专注细节
努力进步

03_Basic principles of machine learning

Basic principles of machine learning

By the end of this section you will
– Know the basic categories of supervised learning, inclding classfication and regression problems.
– Know the basic categories of unsupervised learning, inclding dimensionality reduction and clustering
– Know the basic syntax of the Scikit-learn estimator interface
– Know how feature are extraced from real-world data.

Problem setting

A simple definition of machine learning


Machine Learning(ML) is about building programs with tunable parameters that adjusted automatically so as to improve their behavior by adpting to previously seen data.

Machine Learning can be broken into 2 broad regimes: Supervised learning and unsupervised learning.


Introducing the scikit-learn estimator object


For instance a linear regression is:

from sklearn.linear_model import LinearRegression
model = LinearRegression(normalize=True)

Supervised Learning: Classification and Regression

data: consisting of both features and labels.
some more complicated examples:
– Given a multicolor image of an object through a telescope, determine whether that object is a star, a quasar, a galaxy.
– Given a photograph of a person, identify the person in the photo.
– Given a list of movies a person has watched and their personal rating of the movie, to recommend a list of movies they would like.

Supervised Learning is further broken down into two categories, classfication(label is discrete) and regression(label is continuous).

Classification: K nearest neighbors(kNN)

from sklearn import neighbors, datasets
iris= datasets.load_iris()
X,y=iris.data, iris.target
knn =neighbors.KNeighborsClassifier(n_neighbors=1)
knn.fit(X,y)
print iris.target_names[knn.predict([[3,5,4,2]])]

Visualize the sepal space:

from helpers import plot_iris_knn
plot_iris_knn()

The script of plot_iris_knn()is seen in helpers
Iris knn result

Exercise: Now, use an estimator on the same problem:sklearn.svm.SVC

from sklearn import datasets
from sklearn.svm import SVC
iris = datasets.load_iris()
X, y = iris.data, iris.target
svc = SVC()
svc.fit(X, y)
print iris.target_names[svc.predict([[3, 5, 4, 2]])]

visualize the result by SVC:

# plot_iris_SVC
def plot_iris_SVC():
    iris = datasets.load_iris()
    X = iris.data[:, :2]  # we only take the first two features in order to plot.
    y = iris.target

    svc = SVC()
    svc.fit(X, y)

    x_min, x_max = X[:, 0].min() - .1, X[:, 0].max() + .1
    y_min, y_max = X[:, 1].min() - .1, X[:, 1].max() + .1
    xx, yy = np.meshgrid(np.linspace(x_min, x_max, 100),
                         np.linspace(y_min, y_max, 100))
    Z = svc.predict(np.c_[xx.ravel(), yy.ravel()])

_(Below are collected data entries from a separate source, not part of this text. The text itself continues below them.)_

Lemma certs_from_insert all certs cfg c :
  certs_from all certs -> cfg ∈ all -> TLS_Enabled (VS_TLS cfg) = true ->
  cert_source (p_crypto pf) (p_now pf) (VS_TLS cfg) c -> certs_from all (<[VS_Name cfg := c]> certs).
Proof.
  intros Hfrom Hin He Hsrc name c'. destruct (decide (VS_Name cfg = name)) as [<-|Hne].
  - rewrite lookup_insert_eq. intros [= <-]. by exists cfg.
  - rewrite lookup_insert_ne by done. apply Hfrom.
Qed.

Lemma load_certs_cases all cfgs certs h :
  (forall cfg, cfg ∈ cfgs -> cfg ∈ all) -> certs_from all certs ->
  match load_certs cfgs certs h with
  | (Ok certs', h') => portless h h' /\ certs_from all certs' /\ dom certs ⊆ dom certs' /\
      forall cfg, cfg ∈ cfgs -> TLS_Enabled (VS_TLS cfg) = true -> is_Some (certs' !! VS_Name cfg)
  | (Err err, h') => portless h h' /\ exists cfg te, cfg ∈ cfgs /\ TLS_Enabled (VS_TLS cfg) = true /\
      err = TLSError (VS_Name cfg) te /\ tls_fails cfg te
  | (Panic, _) => False
  end.
Proof.
  revert certs h. induction cfgs as [|cfg cfgs IH]; intros certs h Hin Hfrom; cbn [load_certs].
  { split_and!; [done|done|done|]. intros cfg Hcfg. by apply elem_of_nil in Hcfg. }
  assert (forall cfg', cfg' ∈ cfgs -> cfg' ∈ all) as Hin' by (intros; apply Hin; by right).
  destruct (TLS_Enabled (VS_TLS cfg)) eqn:Htls.
  - unfold M_bind. pose proof (loadCert_cases cfg h) as Hc.
    destruct (loadCert cfg h) as [[c|err|] h1]; [|destruct Hc as (? & te & -> & Ht); split; [done|]; exists cfg, te; split; [left|done]|done].
    destruct Hc as [Hp Hsrc].
    assert (certs_from all (<[VS_Name cfg := c]> certs)) as Hfrom'
      by (apply certs_from_insert; [done|apply Hin; left|done|done]).
    specialize (IH _ h1 Hin' Hfrom'). destruct (load_certs cfgs _ h1) as [[certs'|err|] h2]; [| |done].
    + destruct IH as (Hp' & Hf' & Hdom & Hall). rewrite dom_insert in Hdom.
      split_and!; [by transitivity h1|done|set_solver|].
      intros cfg' [->|Hcfg']%elem_of_cons He; [|by apply Hall]. apply elem_of_dom. set_solver.
    + destruct IH as [Hp' (cfg' & te & Hin2 & Herr)]. split; [by transitivity h1|]. exists cfg', te. split; [by right|done].
  - specialize (IH certs h Hin' Hfrom). destruct (load_certs cfgs certs h) as [[certs'|err|] h2]; [| |done].
    + destruct IH as (? & ? & ? & Hall). split_and!; try done.
      intros cfg' [->|Hcfg']%elem_of_cons He; [congruence|by apply Hall].
    + destruct IH as [Hp (cfg' & te & Hin2 & Herr)]. split; [done|]. exists cfg', te. split; [by right|done].
Qed.

(** ** Listeners *)

Definition addrs (hs : list (hosted cert)) : gset Z := list_to_set (ho_addr <$> hs).

Lemma addrs_app hs1 hs2 : addrs (hs1 ++ hs2) = addrs hs1 ∪ addrs hs2.
Proof. unfold addrs. by rewrite fmap_app, list_to_set_app_L. Qed.

Lemma close_all_run hs h :
  exists h', close_all hs h = (Ok tt, h') /\ h_open h' = h_open h ∖ addrs hs.
Proof.
  revert h. induction hs as [|ho hs IH]; intros h; cbn [close_all].
  { exists h. split; [done|]. unfold addrs. simpl. set_solver. }
  unfold M_bind, closeListener, Close. destruct (IH (mkHost (h_open h ∖ {[ho_addr ho]})
    (h_log h ++ [OpClose (ho_addr ho)]) (h_calls h) (h_rand h))) as (h' & -> & Hopen).
  exists h'. split; [done|]. rewrite Hopen. unfold addrs. simpl. set_solver.
Qed.

(** Why a [Listen] fails. *)
Definition unavailable (port : Z) (opened : gset Z) : Prop :=
  if port =? 0 then p_ephemeral pf opened = None
  else not_in 0 portMax port = true \/ p_refused pf port = true \/ port ∈ opened.

Lemma Listen_cases port err h :
  match Listen port err h with
  | (Ok addr, h') => h_open h' = {[addr]} ∪ h_open h /\ h_calls h' = h_calls h /\ (port <> 0 -> addr = port)
  | (Err err', h') => err' = err /\ h_open h' = h_open h /\ unavailable port (h_open h)
  | (Panic, _) => False
  end.
Proof.
  unfold Listen, unavailable. cbn [h_open h_log h_calls h_rand]. destruct (Z.eqb_spec port 0) as [->|Hne].
  - by destruct (p_ephemeral pf (h_open h)) as [addr|] eqn:He.
  - destruct (not_in 0 portMax port) eqn:H1; [by split_and!; [..|left]|].
    destruct (p_refused pf port) eqn:H2; [by split_and!; [..|right; left]|].
    case_bool_decide; simpl; [by split_and!; [..|right; right]|done].
Qed.

(** An SMSC hosted as configured. *)
Record hosts (certs : gmap string cert) (cfg : VirtualSMSCConfig) (ho : hosted cert) : Prop := {
  hs_smsc : ho_smsc ho = (newVirtualSMSC cfg).1;
  hs_addr : ho_addr ho = VS_Port cfg;
  hs_cert : ho_cert ho = serves_cert certs cfg
}.

Lemma hosts_addrs certs cfgs hs :
  Forall2 (hosts certs) cfgs hs -> addrs hs = list_to_set (VS_Port <$> cfgs).
Proof.
  unfold addrs. induction 1 as [|cfg ho cfgs hs [_ Ha _] _ IH]; [done|]. csimpl. by rewrite IH, Ha.
Qed.

(** [byName] as the insertions of [New] leave it: the last SMSC of that name. *)
Fixpoint index_names (n : nat) (names : list string) (m : gmap string nat) : gmap string nat :=
  match names with [] => m | name :: names => index_names (S n) names (<[name := n]> m) end.

Definition port_valid (cfg : VirtualSMSCConfig) : Prop := portMin <= VS_Port cfg <= portMax.

Lemma open_listeners_cases cfgs certs e h :
  h_open h = addrs (e_smscs e) -> Forall port_valid cfgs -> NoDup (VS_Port <$> cfgs) ->
  (forall p, p ∈ VS_Port <$> cfgs -> p ∉ addrs (e_smscs e)) ->
  match open_listeners cfgs certs e h with
  | (Ok e', h') =>
      h_open h' = addrs (e_smscs e') /\
      (exists hs, e_smscs e' = e_smscs e ++ hs /\ Forall2 (hosts certs) cfgs hs) /\
      e_byName e' = index_names (length (e_smscs e)) (VS_Name <$> cfgs) (e_byName e) /\
      h_calls h' = h_calls h ++ ((fun cfg => (newVirtualSMSC cfg).2) <$> cfgs)
  | (Err err, h') =>
      h_open h' = ∅ /\
      exists cfg, cfg ∈ cfgs /\ err = ListenError (VS_Port cfg) (VS_Name cfg) /\ p_refused pf (VS_Port cfg) = true
  | (Panic, _) => False
  end.
Proof.
  revert e h. induction cfgs as [|cfg cfgs IH]; intros e h Hopen Hv Hnd Hfree; cbn [open_listeners].
  { split_and!; [done|exists []; by rewrite app_nil_r|done|by rewrite app_nil_r]. }
  inversion_clear Hv as [|? ? Hp Hv']. rewrite fmap_cons in Hnd. apply NoDup_cons in Hnd as [Hnin Hnd].
  pose proof (Listen_cases (VS_Port cfg) (ListenError (VS_Port cfg) (VS_Name cfg)) h) as Hl.
  destruct (Listen _ _ h) as [[addr|err|] h1]; [| |done].
  - destruct Hl as (Ho & Hc & Ha). unfold port_valid, portMin in Hp. rewrite Ha in Ho |- * by lia.
    set (ho := mkHosted (newVirtualSMSC cfg).1 (VS_Port cfg) (serves_cert certs cfg)).
    unfold M_bind at 1, call. cbn [h_open h_log h_calls h_rand].
    specialize (IH (addSMSC (VS_Name cfg) ho e)
      (mkHost (h_open h1) (h_log h1) (h_calls h1 ++ [(newVirtualSMSC cfg).2]) (h_rand h1))).
    cbn [h_open h_calls addSMSC e_smscs e_byName] in IH. rewrite addrs_app, length_app in IH.
    assert (addrs [ho] = {[VS_Port cfg]}) as Haddr by (unfold addrs; simpl; set_solver).
    rewrite Haddr in IH.
    destruct (open_listeners cfgs certs _ _) as [[e'|err|] h2].
    + destruct IH as (Ho' & (hs & Hhs & Hall) & Hby & Hcalls); [set_solver|done|done|set_solver|].
      rewrite <- app_assoc in Hhs. split_and!; [done| | |].
      * exists (ho :: hs). split; [done|]. by constructor.
      * rewrite Hby. simpl. by rewrite Nat.add_1_r.
      * by rewrite Hcalls, Hc, fmap_cons, <- app_assoc.
    + destruct IH as (Ho' & cfg' & Hin & Herr); [set_solver|done|done|set_solver|].
      split; [done|]. exists cfg'. split; [by right|done].
    + apply IH; [set_solver|done|done|set_solver].
  - destruct Hl as (-> & Ho & Hu). unfold closeListeners, M_bind, M_fail.
    destruct (close_all_run (e_smscs e) h1) as (h2 & -> & Ho2). split; [rewrite Ho2, Ho, Hopen; set_solver|].
    exists cfg. split_and!; [left|done|]. unfold unavailable, port_valid, portMin in *.
    destruct (Z.eqb_spec (VS_Port cfg) 0); [lia|].
    destruct Hu as [Hu|[Hu|Hu]]; [|done|].
    + exfalso. assert (not_in 0 portMax (VS_Port cfg) = false); [apply not_in_false; lia|congruence].
    + exfalso. apply (Hfree (VS_Port cfg)); [by left|]. by rewrite <- Hopen.
Qed.

(** ** The whole boot *)

Definition srv_addrs (srv : option server) : gset Z :=
  match srv with Some s => {[srv_addr s]} | None => ∅ end.

(** What a successful boot leaves running. *)
Record booted (cfg : Config) e (srv : option server) h h' : Prop := {
  bt_config : config_ok (p_regexp pf) (p_stat pf) cfg;
  bt_hosts : exists certs, certs_from (CFG_VirtualSMSCs cfg) certs /\
    (forall vs, vs ∈ CFG_VirtualSMSCs cfg -> TLS_Enabled (VS_TLS vs) = true -> is_Some (certs !! VS_Name vs)) /\
    Forall2 (hosts certs) (CFG_VirtualSMSCs cfg) (e_smscs e);
  bt_byName : e_byName e = index_names 0 (VS_Name <$> CFG_VirtualSMSCs cfg) ∅;
  bt_open : h_open h' = list_to_set (VS_Port <$> CFG_VirtualSMSCs cfg) ∪ srv_addrs srv;
  bt_surface : match CFG_Observability cfg, srv with
    | None, None => True
    | Some o, Some s => srv_insp s = true /\ srv_reg s = true /\ (OC_HTTPPort o <> 0 -> srv_addr s = OC_HTTPPort o)
    | _, _ => False
    end;
  bt_calls : h_calls h' = h_calls h ++
    ((fun vs => SetActiveScenario (VS_Name vs) (SC_Profile (VS_Scenario vs))) <$> CFG_VirtualSMSCs cfg)
}.

(** Why an engine is not built from [cfg]. *)
Definition new_error (cfg : Config) (err : boot_error) h h' : Prop :=
  match err with
  | TLSError name te => h_log h' = h_log h /\ exists vs, vs ∈ CFG_VirtualSMSCs cfg /\
      TLS_Enabled (VS_TLS vs) = true /\ VS_Name vs = name /\ tls_fails vs te
  | ListenError port name => exists vs, vs ∈ CFG_VirtualSMSCs cfg /\ VS_Port vs = port /\ VS_Name vs = name /\
      p_refused pf port = true
  | _ => False
  end.

(** What a failed boot leaves, and its cause. *)
Definition boot_failed (path : string) (err : boot_error) h h' : Prop :=
  h_open h' = ∅ /\
  match err with
  | ListenError _ _ | TLSError _ _ => exists cfg, reads path cfg /\ config_ok (p_regexp pf) (p_stat pf) cfg /\
      new_error cfg err h h'
  | ObservabilityListenError port => exists cfg, reads path cfg /\ config_ok (p_regexp pf) (p_stat pf) cfg /\
      (OC_HTTPPort <$> CFG_Observability cfg) = Some port /\
      if port =? 0 then p_ephemeral pf (list_to_set (VS_Port <$> CFG_VirtualSMSCs cfg)) = None
      else p_refused pf port = true
  | _ => h_log h' = h_log h /\ load_error path err
  end.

    # Put the result into a color plot
    Z = Z.reshape(xx.shape)
    pl.figure()
    # 绘图范围内每个点进行预测(使用SVC)
    pl.pcolormesh(xx, yy, Z)

    # Plot also the training points
    pl.scatter(X[:, 0], X[:, 1], c=y)
    pl.xlabel('sepal length (cm)')
    pl.ylabel('sepal width (cm)')
    pl.axis('tight')

plot_iris_SVC()

Iris SVC

Regression: the simplest regression is the linear regression as shown:

# Create some simple data
import numpy as np
np.random.seed(0)
X = np.random.random(size=(20, 1))
y = 3 * X.squeeze() + 2 + np.random.normal(size=20)

# Fit a linear regression to it
from sklearn.linear_model import LinearRegression
model = LinearRegression(fit_intercept=True)
model.fit(X, y)
print "Model coefficient: %.5f, and intercept: %.5f" % (model.coef_, model.intercept_)

# Plot the data and the model prediction
X_test = np.linspace(0, 1, 100)[:, np.newaxis]
y_test = model.predict(X_test)
import pylab as pl
pl.plot(X.squeeze(), y, 'o')
pl.plot(X_test.squeeze(), y_test)

linear regresion result

Unsupersived Learning

data: no labels; Comprises tasks such as dimensionality reduction, clustering, and density estimation.

  • given detailed observations of distant galaxies, determine which features or combinations of features summarize best the information
  • given a mixture of two sound sources(for example, a person talking over some musics), separate the two(so called the blind source separation)
  • given a video, isolate a moving object and categorize in relation to other moving objects which have been seen.

Sometimes the two may even be combined: e.g. Unsupervised learning can be used to find useful features in heterogeneous data, and then these features can be used within a supervised framework.

Visualization for PCA

X, y = iris.data, iris.target
from sklearn.decomposition import PCA
pca = PCA(n_components=2)
pca.fit(X)
X_reduced = pca.transform(X)
print "Reduced dataset shape:", X_reduced.shape

import pylab as pl
pl.scatter(X_reduced[:, 0], X_reduced[:, 1], c=y)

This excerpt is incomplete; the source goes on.